What is required >> Identify every line in the records below that contains the word "split", and reproduce each one.

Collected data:
^^^^^^^^

Lemma chip_outb_data (a v : Z) (c : sio_chip) :
  hw_base c = u16 a ->
  chip_outb v (u16 (s32 (a + 1))) c =
    {| hw_base := hw_base c; latch := latch c; regfile := chip_write v c;
       rdonly := rdonly c |}.
Proof.
  intros Hb. unfold chip_outb. rewrite Hb.
  destruct (Z.eqb_spec (u16 (s32 (a + 1))) (u16 a)) as [He | _].
  - now apply data_port_ne_index in He.
  - now rewrite <- data_port_of_base, Z.eqb_refl.
Qed.

Lemma chip_inb_data (a : Z) (c : sio_chip) :
  hw_base c = u16 a ->
  chip_inb (u16 (s32 (a + 1))) c = (regfile c (latch c), c).
Proof.
  intros Hb. unfold chip_inb.
  now rewrite Hb, <- data_port_of_base, Z.eqb_refl.
Qed.

Lemma chip_write_other (v i : Z) (c : sio_chip) :
  latch c <> i -> chip_write v c i = regfile c i.
Proof.
  intros Hne. unfold chip_write. destruct (decide (latch c ∈ rdonly c)).
  - reflexivity.
  - now apply fn_lookup_insert_ne.
Qed.

Lemma chip_write_latched (v : Z) (c : sio_chip) :
  latch c ∉ rdonly c -> chip_write v c (latch c) = v.
Proof.
  intros Hw. unfold chip_write.
  destruct (decide (latch c ∈ rdonly c)); [contradiction |].
  apply fn_lookup_insert.
Qed.

(** Symbolic run on the chip decoded at the driver's address [a]: every
    port access, innermost first, is turned into its effect on the latch and
    the register file. *)
Ltac chip_run a :=
  cbn [bus_outb bus_inb sio_chip_bus];
  repeat first
    [ rewrite (chip_outb_index a _ (SioChip (u16 a) _ _ _) eq_refl)
    | rewrite (chip_outb_data a _ (SioChip (u16 a) _ _ _) eq_refl)
    | rewrite (chip_inb_data a (SioChip (u16 a) _ _ _) eq_refl)
    | progress cbn [fst snd hw_base latch regfile rdonly hw held trace plat] ].

(** A world whose hardware is a chip decoded at [a], taken apart. *)
Ltac open_chip w Hbase :=
  destruct w as [[?b ?l ?rf ?ro] ?hd ?pl ?tr];
  cbn [hw hw_base held] in *; subst.

(** The register looked up is not the one the outermost write went to. *)
Ltac other_register :=
  lazymatch goal with
  | |- chip_write ?v ?c ?i = _ =>
      rewrite (chip_write_other v i c) by (cbn [latch]; congruence);
      cbn [regfile]
  | |- context [Z.land (u8 (chip_write ?v ?c ?i))] =>
      rewrite (chip_write_other v i c) by (cbn [latch]; congruence);
      cbn [regfile]
  end.

(** The register looked up is the one the outermost write went to. *)
Ltac written_register Hrw :=
  lazymatch goal with
  | |- chip_write ?v ?c ?i = _ =>
      etransitivity; [apply (chip_write_latched v c); exact Hrw |]
  end.

Section OnChip.

Implicit Types w : world sio_chip.

Lemma sim_get (bank : nct610xd_gpio_bank) (offset : Z) w :
  let a := addr (sio (data bank)) in
  hw_base (hw w) = u16 a ->
  region a 2 ## held w ->
  u8 (regbase bank + 1) <> SIO_LDSEL ->
  fst (nct610xd_gpio_get bank offset w) =
    if Z.land (u8 (regfile (hw w) (u8 (regbase bank + 1)))) (shl1 offset) =? 0
    then 0 else 1.
Proof.
  intros a Hbase Hfree Hsel. enter_free Hfree. fold a.
  open_chip w Hbase. chip_run a.
  rewrite data_index_eq, u8_idem. change (u8 SIO_LDSEL) with SIO_LDSEL.
  other_register. reflexivity.
Qed.

Lemma sim_get_direction (bank : nct610xd_gpio_bank) (offset : Z) w :
  let a := addr (sio (data bank)) in
  hw_base (hw w) = u16 a ->
  region a 2 ## held w ->
  u8 (regbase bank) <> SIO_LDSEL ->
  fst (nct610xd_gpio_get_direction bank offset w) =
    Z.land (u8 (regfile (hw w) (u8 (regbase bank)))) (shl1 offset).
Proof.
  intros a Hbase Hfree Hsel. enter_free Hfree. fold a.
  open_chip w Hbase. chip_run a.
  rewrite dir_index_eq, u8_idem. change (u8 SIO_LDSEL) with SIO_LDSEL.
  other_register. reflexivity.
Qed.

Lemma sim_direction_in (bank : nct610xd_gpio_bank) (offset : Z) w :
  let a := addr (sio (data bank)) in
  let w' := snd (nct610xd_gpio_direction_in bank offset w) in
  hw_base (hw w) = u16 a ->
  region a 2 ## held w ->
  u8 (regbase bank) <> SIO_LDSEL ->
  u8 (regbase bank) ∉ rdonly (hw w) ->
  hw_base (hw w') = u16 a /\ held w' = held w /\
  regfile (hw w') (u8 (regbase bank)) =
    u8 (Z.lor (u8 (regfile (hw w) (u8 (regbase bank)))) (shl1 offset)).
Proof.
  intros a w' Hbase Hfree Hsel Hrw. subst w'. enter_free Hfree. fold a.
  open_chip w Hbase. chip_run a.
  split; [reflexivity |]. split; [now apply region_free_restored |].
  rewrite !dir_index_eq, !u8_idem. change (u8 SIO_LDSEL) with SIO_LDSEL.
  written_register Hrw. do 3 f_equal.
  other_register. reflexivity.
Qed.

Lemma sim_direction_out (bank : nct610xd_gpio_bank) (offset value : Z) w :
  let a := addr (sio (data bank)) in
  let w' := snd (nct610xd_gpio_direction_out bank offset value w) in
  hw_base (hw w) = u16 a ->
  region a 2 ## held w ->
  hw_base (hw w') = u16 a /\ held w' = held w /\
  (u8 (regbase bank + 1) <> SIO_LDSEL ->
   u8 (regbase bank + 1) ∉ rdonly (hw w) ->
   regfile (hw w') (u8 (regbase bank + 1)) =
     put_bit (u8 (regfile (hw w) (u8 (regbase bank + 1)))) offset value) /\
  (u8 (regbase bank) <> SIO_LDSEL ->
   u8 (regbase bank) ∉ rdonly (hw w) ->
   regfile (hw w') (u8 (regbase bank)) =
     u8 (Z.land (u8 (regfile (hw w) (u8 (regbase bank))))
           (Z.lnot (shl1 offset)))).
Proof.
  intros a w' Hbase Hfree. subst w'. enter_free Hfree. fold a.
  open_chip w Hbase. chip_run a.
  split; [reflexivity |]. split; [now apply region_free_restored |].
  rewrite !dir_index_eq, !data_index_eq, !u8_idem.
  change (u8 SIO_LDSEL) with SIO_LDSEL.
  pose proof (dir_data_index_ne (regbase bank)) as Hne.
  split; intros Hsel Hrw.
  - other_register. written_register Hrw.
    rewrite u8_small by apply put_bit_range. do 2 f_equal.
    other_register. reflexivity.
  - written_register Hrw. do 3 f_equal.
    other_register. other_register. reflexivity.
Qed.

Lemma sim_set (bank : nct610xd_gpio_bank) (offset value : Z) w (i : Z) :
  let a := addr (sio (data bank)) in
  hw_base (hw w) = u16 a ->
  i <> u8 (regbase bank + 1) -> i <> SIO_LDSEL ->
  regfile (hw (snd (nct610xd_gpio_set bank offset value w))) i =
    regfile (hw w) i.
Proof.
  intros a Hbase Hdata Hsel.
  destruct (decide (region a 2 ## held w)) as [Hfree | Hbusy].
  - enter_free Hfree. fold a. open_chip w Hbase. chip_run a.
    rewrite !data_index_eq. change (u8 SIO_LDSEL) with SIO_LDSEL.
    other_register. other_register. reflexivity.
  - now rewrite (gpio_set_busy bank offset value w Hbusy).
Qed.

End OnChip.

(** ** Round trips and frame on the simulated chip *)

Section RoundTrips.

Implicit Types w : world sio_chip.

(** C2: on a chip whose data register keeps what is written to it,
    [nct610xd_gpio_direction_out] with level 0 or 1 on a pin 0..7 followed by
    [nct610xd_gpio_get] on the same pin of the same bank returns that level. *)
Theorem direction_out_then_get_returns_level
    (bank : nct610xd_gpio_bank) (offset level : Z) w :
  let a := addr (sio (data bank)) in
  hw_base (hw w) = u16 a ->
  fst (superio_enter a w) = 0 ->
  u8 (regbase bank + 1) ∉ rdonly (hw w) ->
  u8 (regbase bank + 1) <> SIO_LDSEL ->
  0 <= offset < 8 ->
  level = 0 \/ level = 1 ->
  fst (nct610xd_gpio_direction_out bank offset level w) = 0 /\
  fst (nct610xd_gpio_get bank offset
         (snd (nct610xd_gpio_direction_out bank offset level w))) = level.
Proof.
  intros a Hbase Hent Hrw Hsel Ho Hlevel.
  apply superio_enter_result in Hent.
  destruct (gpio_direction_out_run bank offset level w Hent)
    as (d & dir & _ & _ & Hret & _).
  split; [exact Hret |].
  destruct (sim_direction_out bank offset level w Hbase Hent)
    as (Hbase' & Hheld' & Hdata & _).
  specialize (Hdata Hsel Hrw).
  rewrite sim_get; [| exact Hbase' | now rewrite Hheld' | exact Hsel].
  rewrite Hdata, u8_small by apply put_bit_range.
  rewrite land_pin, put_bit_testbit by lia.
  destruct (decide (offset = offset)) as [_ | Hne]; [| contradiction].
  assert (Hpos : 0 < 2 ^ offset) by (apply Z.pow_pos_nonneg; lia).
  destruct Hlevel as [-> | ->]; cbn [Z.eqb negb].
  - reflexivity.
  - destruct (Z.eqb_spec (2 ^ offset) 0); [lia | reflexivity].
Qed.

^^^^^^^^

Finished exercise >>
  split; [reflexivity |]. split; [now apply region_free_restored |].
  split; [reflexivity |]. split; [now apply region_free_restored |].
  split; intros Hsel Hrw.
  split; [exact Hret |].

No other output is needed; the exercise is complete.